Exercise input Block Start
(* ===== verification/Loop.v ===== *)
(** * Loop: the endless loop of [main.c], statement by statement

    [Main.main_turn] runs a turn in one piece.  Here the turn is a machine with a
    program counter whose steps are the statements of the loop, of
    [dmesg_to_stdout], of [uart_log_write] and of [dma_set_ch_cb]; interrupts
    strike between any two of them, and [wfe] waits for the event register, as
    the processor defines it.  A turn that no interrupt strikes is
    [Main.main_turn]. *)

From S2P Require Import Prelude Events Machine Frame RefEnv Irq Dma Pins Tim Uart Spi UartLog Platform Completion Main.
From S2P Require LwipSock.

(** ** Definitions *)

(** The next statement.  [n] is the length of the chunk being sent, [c] the
    channel [dma_set_ch_cb] was called with. *)
Inductive point :=
(* main *)
| at_runtime | at_sleep | at_sock | at_spi
(* dmesg_to_stdout *)
| at_check | at_read
(* uart_log_write *)
| at_write (n : Z) | at_busy (n : Z) | at_flag (n : Z)
(* dma_set_ch_cb *)
| at_guard (n : Z) | at_handler (n c : Z) | at_context (n c : Z) | at_clear (n c : Z)
| at_enable (n c : Z) | at_icpr (n : Z) | at_iser (n : Z)
(* uart_log_write *)
| at_start (n : Z)
(* main *)
| at_frame | at_wfe.

Section Operations.
Context {E : Env} (JD_WIFI : bool) (buf : Z).

(** One statement, and where it leads. *)
Definition exec_point (p : point) : M point :=
  match p with
  | at_runtime => sdkr jd_process_everything ;; ret at_sleep
  | at_sleep => sdk (jd_set_max_sleep 1000) ;; ret at_sock
  | at_sock => (when JD_WIFI do LwipSock.jd_tcpsock_process) ;; ret at_spi
  | at_spi => jd_spi_process ;; ret at_check
  | at_check => let! ok := uart_log_can_write in ret (if ok : bool then at_read else at_runtime)
  | at_read =>
    let! p := get dmesg_ptr in
    let! bs := sdkb (jd_dmesg_read 128 p) in
    let! p := sdkv (jd_dmesg_next 128 p) in
    dmesg_ptr <~ u32 p ;;
    let len := Z.of_nat (length bs) in
    ret (if negb (len =? 0) then at_write len else at_frame)
  | at_write n =>
    let! ch := get UartLog.dmachTx in
    if ch =? -2 then ret at_runtime
    else (when ch =? -1 do uart_log_init) ;; ret (at_busy n)
  | at_busy n => let! busy := get in_tx in JD_ASSERT (negb busy) ;; ret (at_flag n)
  | at_flag n => in_tx <~ true ;; ret (at_guard n)
  | at_guard n =>
    let! ch := get UartLog.dmachTx in
    let c := u8 ch in
    if NUM_DMA_CHANNELS <=? c then ret (at_start n)
    else
      let! tbl := get dmaHandler in
      let! e := index tbl c in
      JD_ASSERT (match handler e with Some _ => false | None => true end) ;;
      ret (at_handler n c)
  | at_handler n c =>
    let! tbl := get dmaHandler in
    let! e := index tbl c in
    store dmaHandler c (mkDMAHandler (context e) (Some uart_log_tx_handler)) ;;
    ret (at_context n c)
  | at_context n c =>
    let! tbl := get dmaHandler in
    let! e := index tbl c in
    store dmaHandler c (mkDMAHandler None (handler e)) ;;
    ret (at_clear n c)
  | at_clear n c => DMA_INTS0 <-~ bit c ;; ret (at_enable n c)
  | at_enable n c => sdk (dma_channel_set_irq0_enabled c true) ;; ret (at_icpr n)
  | at_icpr n => NVIC_ICPR <-~ bit DMA_IRQ_0 ;; ret (at_iser n)
  | at_iser n => NVIC_ISER <-~ bit DMA_IRQ_0 ;; ret (at_start n)
  | at_start n =>
    let! ch := get UartLog.dmachTx in
    sdk (dma_channel_transfer_from_buffer_now ch (mem buf) n) ;; ret at_runtime
  | at_frame => let! frame := sdkv jd_rx_has_frame in ret (if z2b frame then at_runtime else at_wfe)
  | at_wfe => log E_wfe ;; ret at_runtime
  end.

(** Statement after statement from [p] to the head of the loop. *)
Fixpoint to_head (fuel : nat) (p : point) : M unit :=
  match fuel with
  | O => halt NoFuel
  | S fuel => let! q := exec_point p in match q with at_runtime => ret tt | _ => to_head fuel q end
  end.
(** X11.  What a call of [Printnextpage] that has a page to print leaves
    behind, for every answer of the file system.  An error is reported
    exactly when the file cannot be opened, or when the file header is
    written in full and the info header or the pixels are not; then one
    message is reported and the job is stopped on the page it was on.
    Otherwise -- also when the write of the file header comes short -- no
    error is reported, the job stays in its step and goes to the next
    page.  The file that was opened is closed exactly when the file header
    was written in full.  In every case the whole page was drawn before,
    and the plan of the job is what it was. *)
Theorem page_save_outcome p io :
  pages_done p = false ->
  let r := Printnextpage p io in
  let failed :=
    fopen_ok io = false
    \/ (to_u32 (fwrite_bmfh io) = sizeof_bmfh
        /\ (to_u32 (fwrite_bmi io) <> to_u32 sizeof_bmi
            \/ to_u32 (fwrite_bits io) <> to_u32 (width p * page_height p))) in
  (reported (snd r) <> [] <-> failed)
  /\ (failed ->
      fst r = Stopprinting (page_drawn p)
      /\ length (reported (snd r)) = 1%nat
      /\ step (fst r) = 0 /\ frompage (fst r) = frompage p)
  /\ (~ failed ->
      fst r = set_step_frompage (page_drawn p) (step p) (frompage p + 1)
      /\ step (fst r) = step p /\ frompage (fst r) = frompage p + 1)
  /\ (Fclose ∈ snd r <->
      fopen_ok io = true /\ to_u32 (fwrite_bmfh io) = sizeof_bmfh)
  /\ drawn_cells (snd r) = fst <$> page_draws p
  /\ (nx (fst r), ny (fst r), dx (fst r), dy (fst r), px (fst r), py (fst r),
      width (fst r), height (fst r), border (fst r))
     = (nx p, ny p, dx p, dy p, px p, py p, width p, height p, border p)
  /\ (pagesize (fst r), redundancy (fst r), datasize (fst r),
      alignedsize (fst r), topage (fst r))
     = (pagesize p, redundancy p, datasize p, alignedsize p, topage p).
Proof.
  intros Hdone r failed.
  assert (Hcells0 : drawn_cells (snd r) = fst <$> page_draws p)
    by (apply Printnextpage_drawn_cells; exact Hdone).
  assert (Hcells : drawn_cells (snd (Printnextpage p io))
                   = fst <$> page_draws p) by exact Hcells0.
  assert (Hfst : fst r = fst (save_page (page_drawn p) io)).
  { subst r. unfold Printnextpage. rewrite Hdone.
    destruct (save_page (page_drawn p) io). reflexivity. }
  assert (Hrep : reported (snd r)
                 = reported (snd (save_page (page_drawn p) io))).
  { subst r. unfold Printnextpage. rewrite Hdone.
    destruct (save_page (page_drawn p) io) as [q evs]. cbn [snd reported].
    rewrite reported_app, reported_Drawn. reflexivity. }
  assert (Hcl : Fclose ∈ snd r
                <-> Fclose ∈ snd (save_page (page_drawn p) io)).
  { subst r. unfold Printnextpage. rewrite Hdone.
    destruct (save_page (page_drawn p) io) as [q evs]. cbn [snd].
    rewrite elem_of_cons, elem_of_app. split; [|tauto].
    intros [Hin|[Hin|Hin]];
      [discriminate|destruct (Fclose_not_Drawn _ Hin)|exact Hin]. }
  rewrite Hrep, Hcl, Hfst. clear Hrep Hcl Hfst.
  subst failed. clear Hcells0. subst r.
  pose proof (save_page_cases (page_drawn p) io) as Hcases. cbv zeta in Hcases.
  rewrite page_height_drawn in Hcases.
  cbn [page_drawn width step frompage] in Hcases.
  destruct Hcases
    as [(Hf & -> & Hr & Hc)
       |[(Hf & Hb & -> & Hr & Hc)
        |[(Hf & Hb & Hiw & -> & Hr & Hc)
         |(Hf & Hb & Hi & Hw & -> & Hr & Hc)]]].
  - split; [split; [intros _; left; exact Hf
                   |intros _ E; rewrite E in Hr; discriminate]|].
    split; [intros _; repeat split; exact Hr|].
    split; [intros Hn; destruct Hn; left; exact Hf|].
    split; [split; [intros Hin; destruct (Hc Hin)
                   |intros [E _]; congruence]|].
    split; [exact Hcells|split; reflexivity].
  - assert (Hnf : ~ (fopen_ok io = false
                     \/ to_u32 (fwrite_bmfh io) = sizeof_bmfh
                        /\ (to_u32 (fwrite_bmi io) <> to_u32 sizeof_bmi
                            \/ to_u32 (fwrite_bits io)
                               <> to_u32 (width p * page_height p))))
      by (intros [E|[E _]]; congruence).
    split; [split; [intros Hn; destruct (Hn Hr)|intros Hn; destruct (Hnf Hn)]|].
    split; [intros Hn; destruct (Hnf Hn)|].
    split; [intros _; repeat split|].
    split; [split; [intros Hin; destruct (Hc Hin)
                   |intros [_ E]; congruence]|].
    split; [exact Hcells|split; reflexivity].
  - split; [split; [intros _; right; split; assumption
                   |intros _ E; rewrite E in Hr; discriminate]|].
    split; [intros _; repeat split; exact Hr|].
    split; [intros Hn; destruct Hn; right; split; assumption|].
    split; [split; [intros _; split; assumption|intros _; exact Hc]|].
    split; [exact Hcells|split; reflexivity].
  - assert (Hnf : ~ (fopen_ok io = false
                     \/ to_u32 (fwrite_bmfh io) = sizeof_bmfh
                        /\ (to_u32 (fwrite_bmi io) <> to_u32 sizeof_bmi
                            \/ to_u32 (fwrite_bits io)
                               <> to_u32 (width p * page_height p))))
      by (intros [E|[_ [E|E]]]; congruence).
    split; [split; [intros Hn; destruct (Hn Hr)|intros Hn; destruct (Hnf Hn)]|].
    split; [intros Hn; destruct (Hnf Hn)|].
    split; [intros _; repeat split|].
    split; [split; [intros _; split; assumption|intros _; exact Hc]|].
    split; [exact Hcells|split; reflexivity].
Qed.
(** C5.  For a usable response that the handler renders and whose [why]
    is absent or empty, the explanation list shows, in this order, the
    no-evidence hint exactly when no evidence URL was extracted, the
    short-claim hint exactly when the trimmed claim has fewer than 12 code
    units, and the minimal-mode hint exactly when neither applies; a claim
    of length 5 without evidence gets the first two.  When [why] is a
    non-empty list, the list shows its items and no hint: one list item
    for each member of [why], in the order of [why], holding the member's
    text with [&lt;] for each [<], and nothing else; for a list of
    strings these texts are the strings themselves. *)
Theorem explanations_shown :
  (forall h ui res data raw,
     rendered h ui res data raw ->
     array_or_empty (get_opt (Some data) (lit "why")) = [] ->
     shown whyList (snd (checkBtn_click h ui))
     = written
         (Markup (join [] (map li
            (hints_in_order (Nat.eqb (List.length (evidence_of ui)) 0)
                            (Nat.ltb (List.length (claim_of ui)) 12)))))
         (ui whyList))
  /\ (forall h ui res data raw,
        rendered h ui res data raw ->
        array_or_empty (get_opt (Some data) (lit "why")) <> [] ->
        present whyList ui = true ->
        exists items,
          cmap (why_item h) (array_or_empty (get_opt (Some data) (lit "why")))
          = Normal items
          /\ shown whyList (snd (checkBtn_click h ui)) = Some (Markup (join [] items)))
  /\ (forall claim ev,
        fallback_hints claim ev
        = hints_in_order (Nat.eqb (List.length ev) 0) (Nat.ltb (List.length claim) 12))
  /\ (forall claim ev,
        (In hint_no_evidence (fallback_hints claim ev) <-> ev = [])
        /\ (In hint_short_claim (fallback_hints claim ev) <-> (List.length claim < 12)%nat)
        /\ (In hint_minimal_mode (fallback_hints claim ev)
            <-> ev <> [] /\ (12 <= List.length claim)%nat))
  /\ (forall claim,
        List.length claim = 5%nat ->
        fallback_hints claim [] = [hint_no_evidence; hint_short_claim])
  /\ (forall h ui res data raw,
        rendered h ui res data raw ->
        array_or_empty (get_opt (Some data) (lit "why")) <> [] ->
        present whyList ui = true ->
        exists texts,
          Forall2 (fun x s => ToString h (Some x) = Normal s)
                  (array_or_empty (get_opt (Some data) (lit "why"))) texts
          /\ shown whyList (snd (checkBtn_click h ui))
             = Some (Markup (why_markup texts)))
  /\ (forall h ui res data raw texts,
        rendered h ui res data raw ->
        get_opt (Some data) (lit "why") = Some (JArray (map JString texts)) ->
        texts <> [] ->
        shown whyList (snd (checkBtn_click h ui))
        = written (Markup (why_markup texts)) (ui whyList)).
Proof.
  assert (Hitems : forall h ui res data raw,
            rendered h ui res data raw ->
            array_or_empty (get_opt (Some data) (lit "why")) <> [] ->
            exists html,
              (present whyList ui = true ->
               exists texts,
                 Forall2 (fun x s => ToString h (Some x) = Normal s)
                         (array_or_empty (get_opt (Some data) (lit "why"))) texts
                 /\ html = why_markup texts)
              /\ snd (checkBtn_click h ui) whyList
                 = option_map (set_content (Markup html)) (show_checking ui whyList)).
  { intros h ui res data raw (Hclaim & Hcheck & Hok & Herr & Hexit) Hwhy.
    destruct (checkBtn_click_usable h ui res data raw Hclaim Hcheck Hok Herr Hexit)
      as [x Hrun].
    apply show_result_fields in Hrun.
    destruct Hrun as (score & _ & _ & _ & _ & _ & html & Hh & Eh).
    exists html. split; [|exact Eh]. intros Hp.
    rewrite show_checking_present in Hh. specialize (Hh Hp).
    destruct (array_or_empty (get_opt (Some data) (lit "why"))) as [|w ws] eqn:E;
      [now contradiction Hwhy|].
    cbn [List.length Nat.eqb] in Hh. destruct Hh as (items & Hi & ->).
    now apply why_items_texts in Hi. }
  split; [|split; [|split; [|split; [|split; [|split]]]]].
  - intros h ui res data raw (Hclaim & Hcheck & Hok & Herr & Hexit) Hwhy.
    destruct (checkBtn_click_usable h ui res data raw Hclaim Hcheck Hok Herr Hexit)
      as [x Hrun].
    apply show_result_fields in Hrun.
    destruct Hrun as (score & _ & _ & _ & _ & _ & html & Hh & Eh).
    eapply shown_written; [apply show_checking_present | | exact Eh].
    intros Hp. specialize (Hh Hp). rewrite Hwhy in Hh. simpl in Hh.
    now rewrite Hh, fallback_hints_in_order.
  - intros h ui res data raw (Hclaim & Hcheck & Hok & Herr & Hexit) Hwhy Hp.
    destruct (checkBtn_click_usable h ui res data raw Hclaim Hcheck Hok Herr Hexit)
      as [x Hrun].
    apply show_result_fields in Hrun.
    destruct Hrun as (score & _ & _ & _ & _ & _ & html & Hh & Eh).
    rewrite show_checking_present in Hh. specialize (Hh Hp).
    destruct (array_or_empty (get_opt (Some data) (lit "why"))) as [|w ws] eqn:E;
      [now contradiction Hwhy|].
    simpl in Hh. destruct Hh as (items & Hi & ->).
    exists items. split; [assumption|].
    pose proof (show_checking_present ui whyList) as P. rewrite Hp in P.
    unfold shown. rewrite Eh. unfold present in P.
    destruct (show_checking ui whyList); [reflexivity | discriminate].
  - apply fallback_hints_in_order.
  - intros claim ev. rewrite fallback_hints_in_order.
    destruct (hints_in_order_members (Nat.eqb (List.length ev) 0)
                (Nat.ltb (List.length claim) 12)) as (M1 & M2 & M3).
    rewrite M1, M2, M3, Nat.ltb_lt, Nat.ltb_ge.
    assert (Hev : Nat.eqb (List.length ev) 0 = true <-> ev = []).
    { destruct ev; simpl; split; (reflexivity || discriminate). }
    split; [exact Hev|]. split; [reflexivity|].
    destruct (Nat.eqb (List.length ev) 0).
    + split; [intros [Hf _]; discriminate Hf|].
      intros [Hne _]. exfalso. apply Hne. now apply Hev.
    + split; intros [_ Hl]; (split; [|exact Hl]); [|reflexivity].
      intros Hc. apply Hev in Hc. discriminate Hc.
  - intros claim Hlen. rewrite fallback_hints_in_order. now rewrite Hlen.
  - intros h ui res data raw Hr Hwhy Hp.
    destruct (Hitems h ui res data raw Hr Hwhy) as (html & Hh & Eh).
    destruct (Hh Hp) as (texts & Hf & ->). exists texts. split; [exact Hf|].
    pose proof (show_checking_present ui whyList) as P. rewrite Hp in P.
    unfold shown. rewrite Eh. unfold present in P.
    destruct (show_checking ui whyList); [reflexivity | discriminate].
  - intros h ui res data raw texts Hr Hwhy Hne.
    assert (Ha : array_or_empty (get_opt (Some data) (lit "why")) = map JString texts)
      by now rewrite Hwhy.
    destruct (Hitems h ui res data raw Hr) as (html & Hh & Eh).
    { rewrite Ha. now destruct texts. }
    eapply shown_written; [apply show_checking_present | | exact Eh].
    intros Hp. rewrite show_checking_present in Hp.
    destruct (Hh Hp) as (out & Hf & ->). rewrite Ha in Hf.
    now rewrite (why_texts_of_strings h texts out Hf).
Qed.
(** * A shallow embedding of the RAG agent core

    The development follows the Python sources of the repository:
    [agent_core.py] (tools, tool manager, agent memory, tool-use policy,
    request processing), [vector_store.py] (retriever),
    [document_processor.py] (loaders, chunker, processing pipeline),
    [config.py] (vector-store configuration) and [llm_integration.py]
    (LLM manager and RAG chain).

    Part I holds the embedding of the sources; Part II the lemmas and
    theorems, with the reasoning rules and the concrete machines they are
    run on. *)

From Stdlib Require Import ZArith QArith Ascii String List Bool Lia.
From stdpp Require Import base option list strings gmap pretty.

Open Scope Z_scope.

(* ===================================================================== *)
(** * Part I. Definitions                                                 *)
(* ===================================================================== *)

(** ** Python values, exceptions and the state-and-exception monad *)

(** Floats. The numbers among them are taken as rationals; the three
    floats that are no numbers are kept apart. *)
Inductive NonFinite : Type := NaN | PosInf | NegInf.

Inductive PyFloat : Type :=
  | FiniteFloat (q : Q)
  | SpecialFloat (x : NonFinite).

(** [a < b] and [a <= b] on floats: every comparison with NaN is
    false. *)
Definition float_lt (a b : PyFloat) : bool :=
  match a, b with
  | FiniteFloat p, FiniteFloat q => negb (Qle_bool q p)
  | FiniteFloat _, SpecialFloat PosInf => true
  | SpecialFloat NegInf, FiniteFloat _ => true
  | SpecialFloat NegInf, SpecialFloat PosInf => true
  | _, _ => false
  end.

Definition float_le (a b : PyFloat) : bool :=
  match a, b with
  | FiniteFloat p, FiniteFloat q => Qle_bool p q
  | FiniteFloat _, SpecialFloat PosInf => true
  | SpecialFloat NegInf, FiniteFloat _ => true
  | SpecialFloat NegInf, SpecialFloat PosInf => true
  | SpecialFloat PosInf, SpecialFloat PosInf => true
  | SpecialFloat NegInf, SpecialFloat NegInf => true
  | _, _ => false
  end.

(** Dynamically typed values, as far as the agent inspects them: the
    payload of a [ToolResult], keyword arguments, dictionary entries.
    A [PDict] keeps its items in insertion order. A float is a [PFloat]
    when it is a number and a [PNonFinite] otherwise. *)
#[warnings="-register-all"]
Inductive PyVal : Type :=
  | PNone
  | PBool (b : bool)
  | PInt (z : Z)
  | PFloat (q : Q)
  | PNonFinite (x : NonFinite)
  | PStr (s : string)
  | PList (items : list PyVal)
  | PDict (items : list (string * PyVal))
  | PObj (class_name : string) (attrs : list (string * PyVal)).

(** Instances of [Exception]: the class name and [str(e)]. Interpreter
    signals that are not instances of [Exception] (keyboard interrupt,
    interpreter exit, task cancellation) are not part of the model.
    Neither is standard output: the [print] calls of the sources are
    left out, a [print] being taken to succeed. *)
Record PyExc : Type := mkExc { exc_class : string; exc_str : string }.

Inductive Exc (A : Type) : Type :=
  | Ok (a : A)
  | Raise (e : PyExc).
Arguments Ok {A} a.
Arguments Raise {A} e.

(** A float as a value. *)
Definition float_value (x : PyFloat) : PyVal :=
  match x with
  | FiniteFloat q => PFloat q
  | SpecialFloat s => PNonFinite s
  end.

Definition exc_bind {A B} (r : Exc A) (k : A -> Exc B) : Exc B :=
  match r with
  | Ok a => k a
  | Raise e => Raise e
  end.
Exercise input Block End
*Work instruction*.
Word for word, output the lines of the data from its first line through the line where "program counter whose" appears, and stop there.

*Answer to the exercise*.
(* ===== verification/Loop.v ===== *)
(** * Loop: the endless loop of [main.c], statement by statement

    [Main.main_turn] runs a turn in one piece.  Here the turn is a machine with a
    program counter whose steps are the statements of the loop, of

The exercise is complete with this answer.